# Meet Inky and Splat



## Rodentlover98 (Jun 18, 2020)

Here are my newest additions, Inky (with white stripe on face) and Splat (all black with white stripe on tummy).

They're 8 weeks old and super tiny. They're sisters. I've never had them from baby as I've always rescued them 6 months + old. Anything I should be aware of?


----------



## Rex the Rat (Apr 7, 2020)

So cute!


----------



## Rebecca the Rat Mom (Oct 19, 2020)

Love the names!

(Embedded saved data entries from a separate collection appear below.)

(* ===== verification/HttpSend.v ===== *)
(** * base/httpbase.cc: what send writes

    The text of a message, and the theorem that a sending HttpBase writes it:
    whatever the stream (short of SR_EOS from a Write) and the document do, what
    has been written followed by what is in the buffer is a beginning of the
    text, with the document cut
    into chunks as its Reads have cut it. *)

From stdpp Require Import list option.
From S2P Require Import Prelude StringEncode StringConv StreamIo HttpCommon HttpParser HttpBase.
Open Scope jingle_scope.

Module HttpSend.
Import StreamIo StringConv HttpCommon HttpParser HttpBase.

(** ** The text of a message *)

Definition CRLF : bytes := [13; 10].
Definition leader_text (m : HttpData) : bytes :=
  match leader m with
  | Request verb path => ToString verb ++ str " " ++ c_str path ++ str " HTTP/" ++ ToString (version m)
  | Response scode message =>
      str "HTTP/" ++ ToString (version m) ++ str " " ++ format_ulong scode ++
      (if decide (message = []) then [] else str " " ++ c_str message)
  end.
Definition chunk (piece : bytes) : bytes := hex8 (Z.of_nat (length piece)) ++ CRLF ++ piece ++ CRLF.
Definition last_chunk : bytes := str "0" ++ CRLF ++ CRLF.
Definition body_text (chunked : bool) (pieces : list bytes) (fin : bool) : bytes :=
  if chunked then concat (map chunk pieces) ++ (if fin then last_chunk else []) else concat pieces.
(** The text with these headers queued, and what follows them. *)
Definition text (m : HttpData) (queued left : HeaderMap) (body : bytes) : bytes :=
  leader_text m ++ CRLF ++ concat (map header_line queued) ++ (match left with [] => CRLF ++ body | _ => [] end).

(** The first line and every header fit into the buffer, with the end of the
    headers, and the path of a request has no space in it (an ASSERT). *)
Definition fits (m : HttpData) : bool :=
  path_ok m && (Z.of_nat (length (leader_text m)) <? kBufferSize - 4) &&
  forallb (fun h => Z.of_nat (length (header_line h)) <? kBufferSize - 3) (headers_ m).

(** Whether send cuts the document into chunks. *)
Definition sends_chunks (m : HttpData) : bool :=
  match hasHeader m (ToString HH_TRANSFER_ENCODING) with Some encoding => bool_decide (encoding = str "chunked") | None => false end.

(** ** Queueing *)

Lemma sprintfn_fits n s : Z.of_nat (length s) < n -> sprintfn n s = Some s.
Proof. intros H. unfold sprintfn. rewrite !(proj2 (Z.ltb_lt _ _)) by lia. done. Qed.
Lemma sprintfn_long n s : 0 < n -> n <= Z.of_nat (length s) -> exists t, sprintfn n s = Some t /\ Z.of_nat (length t) = n - 1.
Proof.
  intros H1 H2. unfold sprintfn. rewrite (proj2 (Z.ltb_lt _ _)), (proj2 (Z.ltb_ge _ _)) by lia. eexists. split; [done|]. rewrite length_take. lia.
Qed.
Lemma formatLeader_fits m : path_ok m = true -> Z.of_nat (length (leader_text m)) < kBufferSize -> formatLeader m kBufferSize = Some (leader_text m).
Proof.
  unfold formatLeader, leader_text. intros ->. destruct (leader m) as [verb path|scode message]; [apply sprintfn_fits|]. intros H.
  rewrite !length_app in H. rewrite sprintfn_fits by (rewrite !length_app; lia). destruct (decide (message = [])) as [E|E].
  - by rewrite app_nil_r.
  - rewrite !length_app in H. rewrite sprintfn_fits by (rewrite !length_app; lia). by rewrite <- !app_assoc.
Qed.
Lemma put_fits t l : len_ t + Z.of_nat (length l) <= kBufferSize -> put t l = Some (with_buffer t (buffer_ t ++ l)).
Proof. intros H. unfold put. by rewrite (proj2 (Z.leb_le _ _)). Qed.
Lemma put_inv t l t' : put t l = Some t' -> t' = with_buffer t (buffer_ t ++ l).
Proof. unfold put. destruct (_ <=? _); [by intros [= <-]|done]. Qed.
Lemma strcpyn_CRLF n : 3 <= n -> strcpyn n [13; 10] = CRLF.
Proof. intros H. unfold strcpyn. rewrite (proj2 (Z.leb_gt _ _)) by lia. change (Z.of_nat (length (c_str [13; 10]))) with 2. by rewrite Z.min_l by lia. Qed.

Definition crlf_at_end (hs : HeaderMap) : bytes := match hs with [] => CRLF | _ => [] end.

(** queue_headers queues some of the headers and, after the last, the empty
    line; it says whether the buffer must be written first. *)
Lemma queue_headers_spec hs : forall t, len_ t < kBufferSize -> (hs = [] -> len_ t <= kBufferSize - 3) ->
  forallb (fun h => Z.of_nat (length (header_line h)) <? kBufferSize - 3) hs = true ->
  exists queued left, hs = queued ++ left /\
    let t' := with_buffer (with_header t left) (buffer_ t ++ concat (map header_line queued) ++ crlf_at_end left) in
    queue_headers_loop hs t = Some (match left with [] => false | _ => true end, t') /\ len_ t' <= kBufferSize /\ (left <> [] -> 0 < len_ t').
Proof.
  induction hs as [|h hs IH]; intros t Hlen Hend Hfit.
  - exists [], []. split; [done|]. cbn zeta. specialize (Hend eq_refl). cbn [queue_headers_loop]. rewrite strcpyn_CRLF by lia.
    rewrite put_fits by (unfold len_ in *; cbn; lia). split; [done|]. split; [|done]. unfold len_ in *. cbn. rewrite length_app. cbn. lia.
  - cbn [forallb] in Hfit. apply andb_true_iff in Hfit as [Hh Hhs]. apply Z.ltb_lt in Hh. cbn [queue_headers_loop].
    assert (Hstop : len_ t <> 0 -> exists queued left, h :: hs = queued ++ left /\
      let t' := with_buffer (with_header t left) (buffer_ t ++ concat (map header_line queued) ++ crlf_at_end left) in
      Some (true, with_header t (h :: hs)) = Some (match left with [] => false | _ => true end, t') /\ len_ t' <= kBufferSize /\ (left <> [] -> 0 < len_ t')).
    { intros Hne. exists [], (h :: hs). split; [done|]. cbn. rewrite app_nil_r. split; [by destruct t|]. unfold len_ in *. cbn. lia. }
    destruct (Z.lt_ge_cases (len_ t + Z.of_nat (length (header_line h))) kBufferSize) as [Hfull|Hfull].
    + rewrite sprintfn_fits by lia. destruct (Z.ltb_spec (len_ t + Z.of_nat (length (header_line h))) (kBufferSize - 3)) as [Hq|Hq].
      * rewrite put_fits by lia.
        assert (Hl1 : len_ (with_buffer t (buffer_ t ++ header_line h)) = len_ t + Z.of_nat (length (header_line h))).
        { unfold len_. cbn. rewrite length_app. lia. }
        destruct (IH (with_buffer t (buffer_ t ++ header_line h))) as (queued & left & -> & Hq1 & Hq2 & Hq3); [lia|lia|done|].
        exists (h :: queued), left. split; [done|]. cbn zeta in *. rewrite Hq1. cbn in *. rewrite <- !app_assoc in *. done.
      * destruct (Z.eqb_spec (len_ t) 0) as [E|E]; [lia|]. by apply Hstop.
    + destruct (sprintfn_long (kBufferSize - len_ t) (header_line h)) as (tx & -> & Htx); [lia..|]. rewrite (proj2 (Z.ltb_ge _ _)) by lia.
      destruct (Z.eqb_spec (len_ t) 0) as [E|E]; [lia|]. by apply Hstop.
Qed.

(** ** A message being sent *)

Section Sending.
Context (notify_ : option notify) (Hsome : match notify_ with Some _ => true | None => false end = true).
(** The message, what its document holds, and what was in the log. *)
Context (m : HttpData) (content : bytes) (log0 : list event).
Context (Hfits : fits m = true).
(** The turns that flush_data is given. *)
Context (fuel : nat).

Definition has_doc (m : HttpData) : bool := match document m with Some _ => true | None => false end.
Definition written_http (t : t) : bytes := match http_stream_ t with Some s => written s | None => [] end.
Definition same_head (m' : HttpData) : Prop := version m' = version m /\ leader m' = leader m /\ headers_ m' = headers_ m /\ has_doc m' = has_doc m.

(** The document: what it has given and what it still holds. *)
Definition doc_state (d : option Stream) (pieces : list bytes) (fin : bool) : Prop :=
  match d with
  | Some d => content = concat pieces ++ unread d /\ (fin = true -> unread d = [])
  | None => content = [] /\ pieces = [] /\ fin = false
  end.

Record progress (t : t) (queued : HeaderMap) (pieces : list bytes) (fin : bool) : Prop := {
  pr_headers : headers_ m = queued ++ header_ t;
  pr_text : written_http t ++ buffer_ t = text m queued (header_ t) (body_text (sends_chunks m) pieces fin);
  pr_chunk : chunk_data_ t = sends_chunks m && negb fin;
  pr_first : header_ t <> [] -> pieces = [] /\ fin = false;
  pr_doc : doc_state (document (message t)) pieces fin;
  pr_pieces : Forall (fun p => p <> [] /\ Z.of_nat (length p) <= kBufferSize) pieces
}.
Record sending (t : t) : Prop := {
  se_mode : mode_ t = HM_SEND;
  se_data : data_ t = true;
  se_http : exists s, http_stream_ t = Some s /\ planned (writes s) = true /\ no_eos (writes s) /\
    (plan_left (writes s) + length content < fuel)%nat;
  se_len : len_ t <= kBufferSize;
  se_log : log t = log0;
  se_head : same_head (message t);
  se_progress : exists queued pieces fin, progress t queued pieces fin
}.

(** The whole text, for a document cut into these pieces. *)
Definition whole_text (pieces : list bytes) : bytes := text m (headers_ m) [] (body_text (sends_chunks m) pieces (sends_chunks m && has_doc m)).
Record sent (e : HttpError) (t : t) : Prop := {
  sn_mode : mode_ t = HM_NONE;
  sn_connected : doc_connected t = false;
  sn_log : exists closes, log t = log0 ++ onHttpComplete HM_SEND e :: closes /\ Forall (fun e => match e with onHttpClosed _ => True | _ => False end) closes;
  sn_text : e = HE_NONE -> exists pieces, content = concat pieces /\ Forall (fun p => p <> [] /\ Z.of_nat (length p) <= kBufferSize) pieces /\
    written_http t = whole_text pieces
}.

They're adorable!


----------



## THE_REAL_RAT (Nov 9, 2020)

Awww 😊 so cute


----------



## RatCrazyGirl (Feb 7, 2021)

OMG AWWWWW


----------



## Kimchi60 (Jun 6, 2021)

Rodentlover98 said:


> Here are my newest additions, Inky (with white stripe on face) and Splat (all black with white stripe on tummy).
> 
> They're 8 weeks old and super tiny. They're sisters. I've never had them from baby as I've always rescued them 6 months + old. Anything I should be aware of?
> View attachment 302310
> View attachment 302311


Their both beautiful little girls


----------



## Tinytoes (Dec 23, 2020)

Adorbs!!!! As for having babies, just handled them every day, several times a day. For my babes, I scoop each one up, hold them to my face and whisper their name, then kiss kiss kiss and put them down. They even let me turn them over and kiss their bellies lol.


----------